Отделять юридические понятия от юридических норм значит допускать чудовищную нелепость: последние обусловливают первые, и если между теми и другими возникает разногласие, то перевес оказывается, естественно, на стороне обусловливающей нормы, а не обусловливаемого ею понятия.

Иначе нельзя было бы понять, почему положения, которые принимались еще не очень давно за выражение логически необходимых истин в праве, – как, напр., положения о непереносимости обязательств, о недопустимости в них прямого представительства, о несовместимости законного наследования с завещательным и т. п., – почему все эти положения не только выброшены из большинства современных законодательств, но и заменены прямо им противоположными.

Поэтому Иеринг и относится одинаково враждебно как к исторической школе, отдавшей все свои силы римской классической юриспруденции, так и к формально-логическим приемам изучения права, характеризующим до сих пор, несмотря на уроки прошлого, господствующую юриспруденцию.

Не отрицая заслуг исторической школы, Иеринг не мог не восстать против нее уже потому, что она смешала задачи истории права с задачами практического правоведения и, перейдя в квиетизм, сделалась столпом “юриспруденция понятий”. Эта последняя вызвала, в свою очередь, его протесты своей отчужденностью от жизни и своим формализмом.

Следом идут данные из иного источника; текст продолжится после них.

(* ===== verification/_CoqProject ===== *)
-Q . S2P
Prelude.v
Bytes.v
Origin.v
Redirect.v
Lifecycle.v
AuQueue.v
Vocabulary.v
Estimate.v
Window.v
Ladder.v
Plant.v
Catalog.v
Viability.v
Mode.v
Original.v
Bootstrap.v
Controller.v
Transactions.v
HlsClock.v
ClockTraces.v
Transport.v
HlsUri.v
HlsPlaylist.v
HlsTracker.v
Digest.v
StorageState.v
StorageHistory.v
Landing.v
LandingTraces.v
NativeGate.v
Devcaps.v
CapsClaims.v
Recovery.v
RecoveryTraces.v
Hashing.v
Pins.v
ViewLedger.v
ViewState.v
ViewReconcile.v
ViewEnds.v
ViewTraces.v
ViewProgress.v
LandGate.v
LandGateTraces.v
RouteControl.v
RouteStart.v
RouteTrial.v
RouteTraces.v
RouteFlight.v
RouteFlights.v
BackendPolicy.v
BackendEpisodes.v
ShelfWindow.v
ShelfReading.v
ShelfAsk.v
ShelfLedger.v
ShelfKeys.v
ShelfLedgers.v
ShelfRow.v
ShelfPlace.v
ShelfRows.v
ShelfHubs.v
Witnesses.v
FeedWitnesses.v
StorageWitnesses.v
MachineWitnesses.v
PlayerWitnesses.v
KeyWitnesses.v
ViewWitnesses.v
GateWitnesses.v
RouteWitnesses.v
ShelfWitnesses.v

Он хотел устранить то и другое перенесением центра тяжести юридического исследования от формального или логического момента права, т. е. его определений, получаемых отсюда понятий и заключений из них, на несравненно более существенный для понимания права материальный момент, лежащий в мотивах и целях гражданской жизни. Вот почему логический момент права и отступает у Иеринга на задний план, не определяя, а, напротив, определяясь потребностями жизни и интересами общества.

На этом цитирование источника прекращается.